* What the task asks: Read through the lines below and copy the ones holding the string "exact".
(Beginning of Supplied material)
Lemma data_inv_submit n last obs s :
  (n + 1 < 2 ^ 64)%Z → workers_inv s → data_inv n last s →
  data_inv (n + 1) (<[obs_controller_id obs := obs]> last) (submit obs s).
Proof.
  intros Hn (_&Hws&_) (H0&H1&H2&H3). unfold submit, submit_slots.
  set (key := obs_controller_id obs).
  assert (Hmono : ∀ k slot, k ≠ key → slot_ok n last k slot → slot_ok (n + 1) (<[key:=obs]> last) k slot).
  { intros k slot Hk (?&?&o&?&?). split_and!; [done|lia|lia|]. exists o. by rewrite lookup_insert_ne. }
  destruct (pj_slots s !! key) as [slot|] eqn:E; simpl; split_and!; simpl; try lia.
  - intros k slot' Hk. destruct (decide (k = key)) as [->|Hne].
    + rewrite lookup_insert_eq in Hk. injection Hk as <-. destruct (H1 key slot E) as (Hid&Hg&_).
      split_and!; [by apply update_slot_id|..|].
      1,2: simpl; unfold u64_wrapping_add; rewrite Z.mod_small; lia.
      exists obs. rewrite lookup_insert_eq. split; [done|by apply update_slot_covers].
    + rewrite lookup_insert_ne in Hk by done. apply Hmono; [done|by apply H1].
  - intros k o Hl Hs. destruct (decide (k = key)) as [->|Hne]; [by rewrite lookup_insert_eq in Hs|].
    rewrite lookup_insert_ne in Hl by done. rewrite lookup_insert_ne in Hs by done. by apply H2.
  - eapply Forall_impl; [exact H3|]. intros [k w] Hw. unfold call_ok in *. simpl in *.
    destruct w as [|o g f|]; try done. destruct Hw as [Hid Hw]. split; [done|].
    intros slot' Hk. destruct (decide (k = key)) as [->|Hne].
    + rewrite lookup_insert_eq in Hk. injection Hk as <-. destruct (Hw slot E) as [Hle _].
      destruct (H1 key slot E) as (_&Hg&_). simpl. unfold u64_wrapping_add.
      rewrite Z.mod_small by lia. split; [lia|]. intros. lia.
    + rewrite lookup_insert_ne in Hk by done. by apply Hw.
  - intros k slot' Hk. destruct (decide (k = key)) as [->|Hne].
    + rewrite lookup_insert_eq in Hk. injection Hk as <-. split_and!; simpl; [done|lia|lia|].
      exists obs. rewrite lookup_insert_eq. auto with center.
    + rewrite lookup_insert_ne in Hk by done. apply Hmono; [done|by apply H1].
  - intros k o Hl Hs. destruct (decide (k = key)) as [->|Hne]; [by rewrite lookup_insert_eq in Hs|].
    rewrite lookup_insert_ne in Hl by done. rewrite lookup_insert_ne in Hs by done. by apply H2.
  - apply Forall_app. split; [|by constructor].
    apply Forall_forall. intros [k w] Hin. pose proof H3 as Hf. rewrite Forall_forall in Hf.
    specialize (Hf _ Hin). unfold call_ok in *. simpl in *. destruct w as [|o g f|]; try done.
    destruct Hf as [Hid Hf]. split; [done|]. intros slot Hk.
    assert (k ≠ key).
    { intros ->. destruct (Hws key) as [? ?]; [|congruence].
      unfold worker_keys. apply list_elem_of_fmap. by exists (key, WCall o g f). }
    rewrite lookup_insert_ne in Hk by done. by apply Hf.
Qed.

Lemma Forall_set_worker (P : string * worker → Prop) i key w ws :
  Forall P ws → (∀ w', w = Some w' → P (key, w')) → Forall P (set_worker i key w ws).
Proof.
  intros Hf Hw. destruct w as [w|]; simpl.
  - apply Forall_insert; auto.
  - by apply Forall_delete.
Qed.

Lemma data_inv_step n last s s' :
  workers_inv s → data_inv n last s → projector_step s s' → data_inv n last s'.
Proof.
  intros Hw (H0&H1&H2&H3) Hst.
  destruct Hst as [s|i key f s Hi|i key obs g f ok s r Hi Hr|i key d f s Hi
    |i key w s Hc Hi Hnf].
  - split_and!; [exact H0|exact H1|exact H2|exact H3].
  - split_and!; [done..|]. apply Forall_set_worker; [done|]. intros w' Hw'.
    unfold worker_fetch in Hw'. simpl in *.
    destruct (pj_slots s !! key) as [slot|] eqn:E; simplify_eq/=.
    destruct (H1 key slot E) as (Hid&_). split; [done|]. simpl. intros slot' Hs'.
    rewrite E in Hs'. simplify_eq. done.
  - pose proof (Forall_lookup_1 _ _ _ _ H3 Hi) as [Hid Hcall]. simpl in Hid, Hcall.
    subst r. unfold worker_result. destruct (decision ok) as [persisted|].
    2: { split_and!; [done..|]. apply Forall_set_worker; [done|]. by intros ? [= <-]. }
    destruct (match pj_slots s !! key with Some _ => _ | None => _ end) eqn:E; simpl.
    + destruct (pj_slots s !! key) as [slot|] eqn:Es; [|done]. apply Z.eqb_eq in E.
      destruct (Hcall slot eq_refl) as [_ Hobs]. specialize (Hobs E).
      destruct Hw as (Hnd&_&_). split_and!; simpl; [done|by apply map_Forall_delete|..].
      * intros k o Hl Hs. rewrite newest_cons. cbn [fst]. rewrite Hid. case_decide as Hk; [subst k|].
        -- destruct (H1 key slot Es) as (_&_&o'&Ho'&Hcov). exists obs, persisted. by simplify_eq.
        -- apply H2; [done|]. by rewrite lookup_delete_ne in Hs.
      * apply Forall_delete. eapply Forall_impl; [exact H3|]. intros [k w].
        unfold call_ok. simpl. destruct w as [|o' g' f'|]; try done.
        intros [Hid' Hc']. split; [done|]. intros slot' Hs'.
        apply lookup_delete_Some in Hs' as [_ Hs']. by apply Hc'.
    + split_and!; simpl; [done..| |by apply Forall_insert].
      intros k o Hl Hs. rewrite newest_cons. cbn [fst]. rewrite Hid. case_decide as Hk; [subst k|by apply H2].
      destruct Hw as (_&Hws&_). destruct (Hws key (worker_key _ _ _ _ Hi)). congruence.
  - split_and!; [done..|]. apply Forall_set_worker; [done|]. by intros ? [= <-].
  - split_and!; [done..|]. by apply Forall_set_worker.
Qed.

Lemma data_inv_run n last s : projector_run n last s → (n < 2 ^ 64)%Z → data_inv n last s.
Proof.
  induction 1 as [|n last s obs Hr IH|n last s s' Hr IH Hst]; intros Hn.
  - split_and!; [done|apply map_Forall_empty| |constructor].
    intros k obs Hk. by rewrite lookup_empty in Hk.
  - apply data_inv_submit; [done|by eapply workers_inv_run|apply IH; lia].
  - eapply data_inv_step; [by eapply workers_inv_run|auto|done].
Qed.

(** C35.  No submitted observation is lost before the directory has decided about it.
    For every controller, the last observation submitted for it is covered (same
    session and fence, at least as recent, every reported field kept) by its slot,
    where it waits for a worker, or, when it has no slot, by the observation that the
    directory decided about last for that controller: which it persisted, or declined
    ([Ok(false)]); a call that failed or timed out empties no slot.  The bound is the
    width of the generation counter. *)
Theorem no_observation_lost n last s k obs :
  projector_run n last s → (n < 2 ^ 64)%Z → last !! k = Some obs →
  match pj_slots s !! k with
  | Some slot => covers (slot_observation slot) obs
  | None => ∃ a persisted, newest k (pj_decided s) = Some (a, persisted) ∧ covers a obs
  end.
Proof.
  intros Hr Hn Hl. destruct (data_inv_run _ _ _ Hr Hn) as (_&H1&H2&_).
  destruct (pj_slots s !! k) as [slot|] eqn:E; [|by apply H2].
  destruct (H1 k slot E) as (_&_&o&?&?). by simplify_eq.
Qed.

(** ** Delivery *)

(** From the head of its loop, a worker needs a read and one call that persists it to
    empty its slot. *)
Lemma worker_delivers i key f slot s :
  pj_workers s !! i = Some (key, WFetch f) → pj_slots s !! key = Some slot →
  obs_controller_id (slot_observation slot) = key →
  ∃ s', rtc projector_step s s' ∧ pj_slots s' !! key = None
        ∧ newest key (pj_decided s') = Some (slot_observation slot, true).
Proof.
  intros Hi Hs Hid.
  set (w := WCall (slot_observation slot) (slot_generation slot) f).
  set (s1 := mkProjector (pj_slots s) (set_worker i key (Some w) (pj_workers s))
               (pj_cancelled s) (pj_decided s)).
  assert (Hst1 : projector_step s s1).
  { pose proof (ps_fetch i key f s Hi) as Hst. unfold worker_fetch in Hst. by rewrite Hs in Hst. }
  assert (Hi1 : pj_workers s1 !! i = Some (key, w)).
  { simpl. apply list_lookup_insert_eq. by eapply lookup_lt_Some. }
  pose proof (ps_result i key _ _ _ (Some (Ok true)) s1 _ Hi1 eq_refl) as Hst2.
  unfold worker_result in Hst2. simpl in Hst2. rewrite Hs, Z.eqb_refl in Hst2.
  eexists. split; [by eapply rtc_l; [exact Hst1|apply rtc_once; exact Hst2]|]. simpl.
  by rewrite lookup_delete_eq, newest_cons, decide_True.
Qed.

Lemma worker_delivers_next i key f slot s s1 :
  projector_step s s1 →
  pj_workers s1 !! i = Some (key, WFetch f) → pj_slots s1 !! key = Some slot →
  obs_controller_id (slot_observation slot) = key →
  ∃ s', rtc projector_step s s' ∧ pj_slots s' !! key = None
        ∧ newest key (pj_decided s') = Some (slot_observation slot, true).
Proof.
  intros Hst Hi Hs Hid. destruct (worker_delivers i key f slot s1 Hi Hs Hid) as (s'&Hrtc&Hrest).
  exists s'. split; [by eapply rtc_l|exact Hrest].
Qed.

Lemma set_worker_at i key w w' ws :
  ws !! i = Some (key, w) → set_worker i key (Some w') ws !! i = Some (key, w').
Proof. intros Hi. apply list_lookup_insert_eq. by eapply lookup_lt_Some. Qed.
(End of Supplied material)
* Reply to the task:
  - eapply Forall_impl; [exact H3|]. intros [k w] Hw. unfold call_ok in *. simpl in *.
  - split_and!; [exact H0|exact H1|exact H2|exact H3].
      * apply Forall_delete. eapply Forall_impl; [exact H3|]. intros [k w].
  eexists. split; [by eapply rtc_l; [exact Hst1|apply rtc_once; exact Hst2]|]. simpl.
  exists s'. split; [by eapply rtc_l|exact Hrest].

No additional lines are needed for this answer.